What this task involves: Below this line is the material. Write out only its lines from the one containing "let at_offset offset" through the one containing "if (ip_ver =? 4)", both kept, exactly.

Records to process:
(* ===== verification/ServerData.v ===== *)
(** * The server's packet path ([src/mqvpn_server.c])

    Datagrams of a client to the tunnel, with the check of the source address;
    packets of the tunnel to the client whose address they carry; the counters
    and the tick.  State, surroundings and faults are those of [ServerConn]. *)

From S2P Require Import Prelude Wire ReorderRx ReorderTx Icmp Gate FlowSched AddrPool Hybrid Client TunFrame StateOpt ServerConn.

(** [ntohl] of four bytes. *)
Definition be32_value (l : list Z) : Z := fold_left (fun acc b => Z.lor (Z.shiftl acc 8) b) l 0.

Section data.
Context (E : server_env).

(** ** ICMP answers *)

Definition ptb_rate_allow : V bool :=
  ms ← v_ask (v_now_ms E);
  s ← d_get;
  let '(b, ok) := mqvpn_ptb_bucket_allow (ptb_bucket s) ms in
  d_modify (fun s => s <| ptb_bucket := b |>) ;;
  mret ok.

Definition send_icmp_via_datagram (c : Z) (pkt : list Z) : V unit :=
  k ← get_conn c;
  match v_masque_frame_pkt E 1400 (masque_stream_id k) pkt with
  | None => d_skip
  | Some frame =>
      r ← v_ask (fun n => v_datagram_send E n c frame None);
      v_emit (SxDgram c frame None r) ;;
      if r =? 0 then d_modify (fun s => s <| dgram_sent ::= fun n => u64 (n + 1) |>) else d_skip
  end.

(** The server's own addresses. *)
Definition srv_addr (s : mqvpn_server_t) : list Z := be32_list (mqvpn_addr_pool_server_addr (pool s)).
Definition srv_addr6 (s : mqvpn_server_t) : list Z := mqvpn_addr_pool_server_addr6 (pool s).

(** An ICMP answer of the given type and code, handed to [out] when the limiter
    allows it. *)
Definition icmp_answer4 (type code : Z) (pkt : list Z) (out : list Z -> V unit) : V unit :=
  ok ← ptb_rate_allow;
  if negb ok then d_skip
  else s ← d_get; p ← d_lift (mqvpn_icmp_send_v4 (srv_addr s) type code 0 pkt); match p with Some p => out p | None => d_skip end.

Definition icmp_answer6 (type code : Z) (pkt : list Z) (out : list Z -> V unit) : V unit :=
  s ← d_get;
  if negb (has_v6 (pool s)) then d_skip
  else
    ok ← ptb_rate_allow;
    if negb ok then d_skip
    else s ← d_get; p ← d_lift (mqvpn_icmp_send_v6 (srv_addr6 s) type code 0 pkt); match p with Some p => out p | None => d_skip end.

(** ** From a client to the tunnel *)

Definition forward_copy (ip_ver : Z) (pkt : list Z) : V unit :=
  ok ← (if blen pkt <=? MQVPN_DGRAM_STACK_BUF then mret true else v_ask (v_malloc E));
  if negb ok then d_skip
  else
    fwd_pkt ← d_lift (ttl_decrement ip_ver pkt);
    d_modify (fun s => s <| sbytes_rx ::= fun n => u64 (n + blen pkt) |> <| dgram_recv ::= fun n => u64 (n + 1) |>) ;;
    v_emit (SxTun fwd_pkt).

Definition forward_inner_ip (c : Z) (pkt : list Z) : V unit :=
  k ← get_conn c;
  if blen pkt <? 1 then d_skip
  else
    b0 ← d_lift (rd pkt 0);
    let ip_ver := Z.shiftr b0 4 in
    if PACKET_BUF_SIZE <? blen pkt then d_skip
    else if ip_ver =? 4 then
      if blen pkt <? 20 then d_skip
      else
        same ← d_lift (same_bytes pkt 12 4 (be32_list (assigned_ip k)));
        if negb same then d_skip
        else
          ttl ← d_lift (rd pkt 8);
          if ttl <=? 1 then icmp_answer4 11 0 pkt (send_icmp_via_datagram c) else forward_copy ip_ver pkt
    else if ip_ver =? 6 then
      if blen pkt <? 40 then d_skip
      else if negb (conn_has_v6 k) then d_skip
      else
        same ← d_lift (same_bytes pkt 8 16 (assigned_ip6 k));
        if negb same then d_skip
        else
          hl ← d_lift (rd pkt 7);
          if hl <=? 1 then icmp_answer6 3 0 pkt (send_icmp_via_datagram c) else forward_copy ip_ver pkt
    else d_skip.

Fixpoint forward_all (c : Z) (pkts : list (list Z)) : V unit :=
  match pkts with [] => d_skip | p :: pkts => forward_inner_ip c p ;; forward_all c pkts end.

(** A step of a connection's receive engine: what it delivers goes through the
    callback [svr_reorder_deliver]. *)
Definition svr_rx_step (c : Z) (rx rx' : mqvpn_reorder_rx_t) : V unit :=
  modify_conn c (fun k => k <| reorder_rx := Some rx' |>) ;;
  forward_all c (drop (length (deliver_log rx)) (deliver_log rx')).

Definition cb_dgram_read (c : Z) (data : list Z) : V unit :=
  k ← get_conn c;
  if negb (tunnel_established k) then d_skip
  else
    match v_masque_unframe_udp E data with
    | None => d_skip
    | Some (qsid, payload) =>
        if negb (qsid =? masque_stream_id k / 4) then d_skip
        else if blen payload <? 1 then d_skip
        else
          b0 ← d_lift (rd payload 0);
          match mqvpn_reorder_classify_byte b0 with
          | MQVPN_REORDER_KIND_RAW => forward_inner_ip c payload
          | MQVPN_REORDER_KIND_REORDER_V1 =>
              match reorder_rx k with
              | Some rx =>
                  t ← v_ask (v_now_us E);
                  al ← v_ask (v_rx_allocs E);
                  rx' ← d_lift (mqvpn_reorder_rx_on_packet al rx payload t);
                  svr_rx_step c rx rx'
              | None => d_skip
              end
          | _ => d_skip
          end
    end.

Definition cb_dgram_acked (c : Z) : V unit :=
  modify_conn c (fun k => k <| dgram_acked_cnt ::= fun n => u64 (n + 1) |>) ;;
  d_modify (fun s => s <| dgram_acked ::= fun n => u64 (n + 1) |>).

Definition cb_dgram_lost (c : Z) : V unit :=
  modify_conn c (fun k => k <| dgram_lost_cnt ::= fun n => u64 (n + 1) |>) ;;
  d_modify (fun s => s <| dgram_lost ::= fun n => u64 (n + 1) |>).

Definition cb_dgram_mss_updated (c mss : Z) : V unit := modify_conn c (fun k => k <| dgram_mss := mss |>).

(** ** From the tunnel to a client *)

(** The slot of the destination: [None] when the packet is not for a client. *)
Definition tun_target (s : mqvpn_server_t) (pkt : list Z) (ip_ver : Z) : option (option (option Z)) :=
  let at_offset offset :=
    if (offset =? 0) || (MQVPN_ADDR_POOL_MAX <? offset) then Some None else slot ← sessions s !! Z.to_nat offset; Some (Some slot) in
  if (ip_ver =? 4) && (20 <=? blen pkt) then dst ← rdn pkt 16 4; at_offset (u32 (be32_value dst - base (pool s)))
  else if (ip_ver =? 6) && (40 <=? blen pkt) && has_v6 (pool s) then dst ← rdn pkt 24 16; at_offset (mqvpn_addr_pool_offset6 (pool s) dst)
  else Some None.

(** The datagram is framed, the TTL decremented in the frame's copy of the
    packet and the frame sent. *)
Definition send_to_client (c : Z) (pkt : list Z) (ip_ver : Z) (do_stamp : bool) (peek : option mqvpn_reorder_tx_peek_t) : V mqvpn_error_t :=
  k ← get_conn c;
  let '(cap, heap) := frame_room (blen pkt) do_stamp in
  ok ← (if (heap : bool) then v_ask (v_malloc E) else mret true);
  if negb ok then mret MQVPN_ERR_NO_MEMORY
  else
    rh ← (if do_stamp then pk ← d_lift peek; mret (Some (hdr pk)) else mret None);
    f ← d_lift (mqvpn_dgram_frame cap (v_masque_frame_udp E cap (masque_stream_id k)) rh pkt);
    match f with
    | None => mret MQVPN_ERR_ENGINE
    | Some frame =>
        let n := Z.to_nat (blen frame - blen pkt) in
        fwd_pkt ← d_lift (ttl_decrement ip_ver (drop n frame));
        let frame := take n frame ++ fwd_pkt in
        fh ← d_lift (flow_hash_pkt pkt (bool_decide (eff_sched k = MQVPN_SCHED_WLB_UDP_PIN)));
        xret ← v_ask (fun i => v_datagram_send E i c frame (Some fh));
        v_emit (SxDgram c frame (Some fh) xret) ;;
        (if xret =? - V_XQC_EAGAIN E then
           modify_conn c (fun k => k <| dgram_dropped_cnt ::= fun n => u64 (n + 1) |>) ;;
           d_modify (fun s => s <| tun_drop_cnt ::= fun n => u64 (n + 1) |>)
         else if xret =? 0 then
           d_modify (fun s => s <| dgram_sent ::= fun n => u64 (n + 1) |>) ;;
           if do_stamp then
             tx ← d_lift (reorder_tx k);
             pk ← d_lift peek;
             t ← v_ask (v_now_us E);
             modify_conn c (fun k => k <| reorder_tx := Some (mqvpn_reorder_tx_commit tx pk t) |>)
           else d_skip
         else d_skip) ;;
        mret MQVPN_OK
    end.

(** From the check of the TTL on. *)
Definition forward_to_client (c : Z) (pkt : list Z) (ip_ver : Z) (do_stamp : bool) (peek : option mqvpn_reorder_tx_peek_t) : V mqvpn_error_t :=
  if PACKET_BUF_SIZE <? blen pkt then mret MQVPN_ERR_INVALID_ARG
  else
    ttl ← d_lift (rd pkt (if ip_ver =? 4 then 8 else 7));
    if ttl <=? 1 then
      (if ip_ver =? 4 then icmp_answer4 11 0 pkt (fun p => v_emit (SxTun p)) else icmp_answer6 3 0 pkt (fun p => v_emit (SxTun p))) ;;
      mret MQVPN_OK
    else send_to_client c pkt ip_ver do_stamp peek.

(** The handle is not NULL. *)
Definition mqvpn_server_on_tun_packet (pkt : list Z) : V mqvpn_error_t :=
  if blen pkt =? 0 then mret MQVPN_ERR_INVALID_ARG
  else
    s ← d_get;
    if n_sessions s =? 0 then mret MQVPN_OK
    else
      b0 ← d_lift (rd pkt 0);
      let ip_ver := Z.shiftr b0 4 in
      slot ← d_lift (tun_target s pkt ip_ver);
      match slot with
      | None => mret MQVPN_OK
      | Some slot =>
          up ← match slot with Some c => k ← get_conn c; mret (tunnel_established k) | None => mret false end;
          match (if (up : bool) then slot else None) with
          | None =>
              (if ip_ver =? 4 then icmp_answer4 3 1 pkt (fun p => v_emit (SxTun p)) else icmp_answer6 1 3 pkt (fun p => v_emit (SxTun p))) ;;
              mret MQVPN_OK
          | Some c =>
              k ← get_conn c;
              let udp_mss := if 0 <? dgram_mss k then v_masque_udp_mss E (dgram_mss k) (masque_stream_id k) else 0 in
              t ← v_ask (v_now_us E);
              ok ← v_ask (v_malloc E);
              rv ← d_lift (mqvpn_rgate_decide ok (reorder_tx k) (peer_reorder_supported k) (mode (sv_reorder (sconfig s))) pkt t (u32 udp_mss));
              put_conn c (k <| reorder_tx := rg_tx rv |>) ;;
              match rg_verdict rv with
              | MQVPN_RGATE_DROP_REORDER_MTU | MQVPN_RGATE_DROP_RAW_MTU =>
                  ms ← v_ask (v_now_ms E);
                  s ← d_get;
                  '(b, _, p) ← d_lift (mqvpn_rgate_send_ptb (ptb_bucket s) ms (if ip_ver =? 4 then 4 else 6) (if ip_ver =? 4 then true else has_v6 (pool s))
                                         (if ip_ver =? 4 then srv_addr s else srv_addr6 s) (default 0 (rg_mtu rv)) pkt);
                  d_modify (fun s => s <| ptb_bucket := b |>) ;;
                  match p with Some p => v_emit (SxTun p) | None => d_skip end ;;
                  mret MQVPN_OK
              | MQVPN_RGATE_STAMP => forward_to_client c pkt ip_ver true (rg_peek rv)
              | MQVPN_RGATE_RAW => forward_to_client c pkt ip_ver false (rg_peek rv)
              end
          end
      end.

(** ** The tick *)

Fixpoint tick_sessions (n : nat) (off t : Z) : V unit :=
  match n with
  | O => d_skip
  | S n =>
      s ← d_get;
      slot ← d_lift (sessions s !! Z.to_nat off);
      match slot with
      | None => d_skip
      | Some c => k ← get_conn c; match reorder_rx k with Some rx => svr_rx_step c rx (mqvpn_reorder_rx_tick rx t) | None => d_skip end
      end ;;
      tick_sessions n (off + 1) t
  end.

(** Without the engine's own work, which is the sequence of the callbacks. *)
Definition mqvpn_server_tick : V unit :=
  s ← d_get;
  if negb (bool_decide (mode (sv_reorder (sconfig s)) = MQVPN_REORDER_OFF)) && (0 <? n_sessions s) then
    t ← v_ask (v_now_us E); tick_sessions (Z.to_nat MQVPN_ADDR_POOL_MAX) 1 t
  else d_skip.

End data.
Lemma target_offset s pkt off (own : svr_conn_t -> Prop) : srv_inv E s ->
  (forall k, dst_owned k pkt -> own k) -> (forall k, own k -> dst_owned k pkt) ->
  (forall c k o, conns s !! c = Some k -> conn_live s c k -> 2 <= o <= pool_size (pool s) -> assigned_ip k = base (pool s) + o -> own k <-> off = o) ->
  (byte_at pkt 0 / 16 = 4 /\ 20 <= blen pkt \/ byte_at pkt 0 / 16 = 6 /\ 40 <= blen pkt /\ has_v6 (pool s) = true) -> 0 <= off ->
  exists r, (if (off =? 0) || (MQVPN_ADDR_POOL_MAX <? off) then Some None else slot ← sessions s !! Z.to_nat off; Some (Some slot)) = Some r /\ target_post s pkt r.
Proof.
  intros Hs Ho1 Ho2 Hown Hv H0. pose proof (sv_pool _ _ _ Hs) as Hp. pose proof (po_size _ Hp) as Hsz. unfold MQVPN_ADDR_POOL_MAX in *.
  destruct (Z.eqb_spec off 0) as [E0|N0]; cbn [orb]; [|destruct (Z.ltb_spec 254 off) as [Hb|Hb]; cbn [orb]].
  1, 2: (exists None; split; [done|]; split_and!; [done| |done]; intros c k Hk Hl Hd; pose proof Hl as (_ & _ & _ & o & Hor & Ea & _); apply Ho1 in Hd; apply (Hown c k o) in Hd; [lia|done..]).
  destruct (lookup_lt_is_Some_2 (sessions s) (Z.to_nat off)) as [x Hx]; [rewrite (sv_len _ _ _ Hs); lia|]. rewrite Hx, bind_some. exists (Some x). split; [done|]. split_and!.
  - intros c Ec. apply Some_inj in Ec. subst x. destruct (sv_slot _ _ _ Hs _ c Hx) as (k & Hk & Ea & Hl). exists k. split_and!; try done. destruct (live_off s c k _ Hp Hl Ea) as [Hr _]. apply Ho2. rewrite Z2Nat.id in * by lia. by apply (Hown c k off).
  - intros c k Hk Hl Hd. pose proof Hl as (_ & _ & _ & o & Hor & Ea & Hslot & _). apply Ho1 in Hd. apply (Hown c k o) in Hd; [|done..]. subst o. congruence.
  - done.
Qed.

Lemma tun_target_ok s pkt : srv_inv E s -> bytes_ok pkt -> exists r, tun_target s pkt (byte_at pkt 0 / 16) = Some r /\ target_post s pkt r.
Proof.
  intros Hs Hb. unfold tun_target. set (v := byte_at pkt 0 / 16). pose proof (sv_pool _ _ _ Hs) as Hp. destruct (po_base _ Hp) as [Hb0 Hb1]. pose proof (po_size _ Hp) as Hsz.
  assert (Hnone : (forall c k, conns s !! c = Some k -> conn_live s c k -> ~ dst_owned k pkt) -> exists r, Some None = Some r /\ target_post s pkt r).
  { intros H. exists None. split; [done|]. split_and!; [done| |done]. intros c k Hk Hl Hd. by destruct (H c k Hk Hl). }
  destruct (Z.eqb_spec v 4) as [E4|N4]; cbn [andb].
  - destruct (Z.leb_spec 20 (blen pkt)) as [H20|H20].
    + rewrite rdn_eq by lia. rewrite bind_some. change (Z.to_nat 4) with 4%nat. change (Z.to_nat 16) with 16%nat. set (d := take 4 (drop 16 pkt)).
      assert (Hd : blen d = 4) by (unfold blen, d in *; rewrite length_take, length_drop; lia). assert (Hdb : bytes_ok d) by (by apply Forall_take, Forall_drop). destruct (be32_value_ok d Hdb Hd) as [Hr Hinv].
      apply (target_offset s pkt _ (fun k => d = be32_list (assigned_ip k)) Hs).
      * intros k [(_ & _ & ?)|(? & _)]; [done|lia].
      * intros k Hk. left. by split_and!.
      * intros c k o Hk Hl Hor Ea. split.
        -- intros Ed. assert (be32_value d = base (pool s) + o) as -> by (apply be32_inj; [lia|congruence]). replace (base (pool s) + o - base (pool s)) with o by lia. apply u32_small. unfold MQVPN_ADDR_POOL_MAX in *. lia.
        -- intros Eo. rewrite <- Hinv, Ea. f_equal. revert Eo. unfold u32. unfold MQVPN_ADDR_POOL_MAX in *. intros Eo. rewrite <- Eo in *. Z.to_euclidean_division_equations. lia.
      * left. by split.
      * apply Z.mod_pos_bound. lia.
    + replace (v =? 6) with false by (symmetry; apply Z.eqb_neq; lia). cbn [andb]. apply Hnone. intros c k _ _ [(_ & ? & _)|(? & _)]; lia.
  - destruct (Z.eqb_spec v 6) as [E6|N6]; cbn [andb]; [|apply Hnone; intros c k _ _ [(? & _)|(? & _)]; done]. destruct (Z.leb_spec 40 (blen pkt)) as [H40|H40]; cbn [andb]; [|apply Hnone; intros c k _ _ [(? & _)|(_ & ? & _)]; [done|lia]].
    destruct (has_v6 (pool s)) eqn:Ev; cycle 1.
    { apply Hnone. intros c k _ (_ & _ & Hv & _) [(? & _)|(_ & _ & ? & _)]; [done|congruence]. }
    destruct (sv_pool6 _ _ _ Hs Ev) as (Hl6 & Hb6 & Hlow). rewrite rdn_eq by lia. rewrite bind_some. change (Z.to_nat 16) with 16%nat. change (Z.to_nat 24) with 24%nat. set (d := take 16 (drop 24 pkt)).
    assert (Hd : length d = 16%nat) by (unfold blen, d in *; rewrite length_take, length_drop; lia). assert (Hdb : bytes_ok d) by (by apply Forall_take, Forall_drop).
    apply (target_offset s pkt _ (fun k => conn_has_v6 k = true /\ d = assigned_ip6 k) Hs).
    + intros k [(? & _)|(_ & _ & ? & ?)]; done.
    + intros k [Hk1 Hk2]. right. by split_and!.
    + intros c k o Hk Hl Hor Ea. destruct Hl as (_ & _ & Hv & o' & Ho' & Ea' & _ & H6). assert (o' = o) as -> by lia. specialize (H6 Ev). split.
      * intros [_ ->]. rewrite H6. apply offset6_get; [done..|lia|lia].
      * intros Eo. split; [congruence|]. rewrite H6. apply offset6_inv; try done. lia.
    + right. by split_and!.
    + unfold mqvpn_addr_pool_offset6. destruct (negb _); [lia|]. cbv zeta. destruct (_ <? _); [lia|]. apply Z.mod_pos_bound. lia.
Qed.

(** ** Sending to a client *)

(** The frame fits the buffer on the stack, so that nothing but xquic decides. *)
Definition frame_fits (k : svr_conn_t) (pkt h : list Z) : Prop :=
  mqvpn_dgram_frame_cap (blen pkt) false <= MQVPN_DGRAM_STACK_BUF /\ v_masque_frame_udp E MQVPN_DGRAM_STACK_BUF (masque_stream_id k) = Some h /\ blen h + blen pkt <= MQVPN_DGRAM_STACK_BUF.

Definition send_post (c : Z) (k : svr_conn_t) (pkt : list Z) (st : bool) (s s' : mqvpn_server_t) : Prop :=
  srv_inv E s' /\ data_rel s s' /\
  ((svr_out s' = svr_out s /\ (st = false -> forall h, ~ frame_fits k pkt h)) \/
   exists q h fh r, ttl_decrement (byte_at pkt 0 / 16) pkt = Some q /\ svr_out s' = svr_out s ++ [SxDgram c (h ++ q) (Some fh) r]).
(* ===== verification/OffloadSplit.v ===== *)
(** * Cutting a super-packet

    The segments of [mqvpn_gso_begin] and [mqvpn_gso_next]: the fields a
    receiver reads, the checksums it verifies, and the payload it gets. *)

From Stdlib Require Import Setoid Morphisms.
From S2P Require Import Prelude Wire Icmp StateOpt TunFrame TunOffload OffloadCsum.

(** ** Fields of a packet *)

Lemma get_be16_ext p q off : rd p off = rd q off -> rd p (off + 1) = rd q (off + 1) -> get_be16 p off = get_be16 q off.
Proof. unfold get_be16. by intros -> ->. Qed.

Lemma get_be32_ext p q off : blen p = blen q -> (forall i, off <= i < off + 4 -> rd p i = rd q i) -> get_be32 p off = get_be32 q off.
Proof. intros Hl Hs. unfold get_be32. by rewrite (rdn_ext p q off 4). Qed.

Lemma get_be16_rdn p off x y : rdn p off 2 = Some [x; y] -> get_be16 p off = Some (be16 x y).
Proof.
  intros H. unfold get_be16. pose proof (rd_rdn p off 2 [x; y] 0 H ltac:(lia)) as H0. pose proof (rd_rdn p off 2 [x; y] 1 H ltac:(lia)) as H1.
  rewrite Z.add_0_r in H0. by rewrite H0, H1.
Qed.

Lemma put_be16_spec p off v : 0 <= v <= 65535 -> 0 <= off -> off + 2 <= blen p ->
  exists q d, put_be16 p off v = Some q /\ written p off d q /\ blen d = 2 /\ bytes_ok d /\ get_be16 q off = Some v.
Proof.
  intros Hv Ho Hl. unfold put_be16. set (d := [_; _]). destruct (wrn_written p off d) as (q & Hq & W); [done|unfold blen at 1; cbn [length d]; lia|].
  exists q, d. split_and!; [done|done|done|by apply Forall_cons_2, Forall_cons_2, Forall_nil_2; auto using land255_byte|].
  rewrite (get_be16_rdn q off (Z.land (Z.shiftr v 8) 255) (Z.land v 255)) by apply W. by rewrite be16_bytes.
Qed.

Lemma be32_value a b c d : is_byte a -> is_byte b -> is_byte c -> is_byte d ->
  fold_left (fun acc x => Z.lor (Z.shiftl acc 8) x) [a; b; c; d] 0 = be16 a b * 65536 + be16 c d.
Proof.
  unfold is_byte. intros. cbn [fold_left]. rewrite !be16_eq, !lor_shift_add by lia. change (2 ^ 8) with 256. lia.
Qed.

Lemma put_be32_spec p off v : 0 <= v < 2 ^ 32 -> 0 <= off -> off + 4 <= blen p ->
  exists q d, put_be32 p off v = Some q /\ written p off d q /\ blen d = 4 /\ bytes_ok d /\ get_be32 q off = Some v.
Proof.
  intros Hv Ho Hl. unfold put_be32. set (d := [_; _; _; _]). destruct (wrn_written p off d) as (q & Hq & W); [done|unfold blen at 1; cbn [length d]; lia|].
  exists q, d. split_and!; [done|done|done|by repeat (apply Forall_cons_2; [apply land255_byte|]); apply Forall_nil_2|].
  unfold get_be32. pose proof (written_at _ _ _ _ W) as Ha. change (blen d) with 4 in Ha. rewrite Ha. cbn [mbind option_bind]. f_equal. unfold d.
  rewrite be32_value by apply land255_byte. by apply be32_bytes.
Qed.

Lemma wr_written p i v : 0 <= i < blen p -> exists q, wr p i v = Some q /\ written p i [v] q.
Proof.
  intros Hi. destruct (wrn_written p i [v]) as (q & Hq & W); [lia|unfold blen at 1; cbn [length]; lia|]. exists q. split; [|done]. rewrite <- Hq. unfold wr, wrn.
  change (blen [v]) with 1. rewrite !(proj2 (Z.leb_le _ _)), (proj2 (Z.ltb_lt _ _)) by lia. cbn [andb]. f_equal. unfold blen in Hi.
  rewrite insert_take_drop by lia. do 2 f_equal. cbn [app]. do 2 f_equal. lia.
Qed.

(** ** The IP header of a segment *)

Definition ip_changed (v6 : bool) (i : Z) : Prop := if v6 then 4 <= i < 6 else 2 <= i < 6 \/ 10 <= i < 12.

(** What a receiver finds in the IP header of a packet of [total] bytes. *)
Definition ip_fields (v6 : bool) (ip_hlen id total : Z) (q : list Z) : Prop :=
  if v6 then get_be16 q 4 = Some (total - 40)
  else get_be16 q 2 = Some total /\ get_be16 q 4 = Some id /\ checksum_ok (take (Z.to_nat ip_hlen) q) = true.

(** ** The transport header of a segment *)

Definition l4_changed (proto l4 i : Z) : Prop :=
  if proto =? MQVPN_IPPROTO_TCP then l4 + 4 <= i < l4 + 8 \/ i = l4 + 13 \/ l4 + 16 <= i < l4 + 18 else l4 + 4 <= i < l4 + 8.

Finished task:
  let at_offset offset :=
    if (offset =? 0) || (MQVPN_ADDR_POOL_MAX <? offset) then Some None else slot ← sessions s !! Z.to_nat offset; Some (Some slot) in
  if (ip_ver =? 4) && (20 <=? blen pkt) then dst ← rdn pkt 16 4; at_offset (u32 (be32_value dst - base (pool s)))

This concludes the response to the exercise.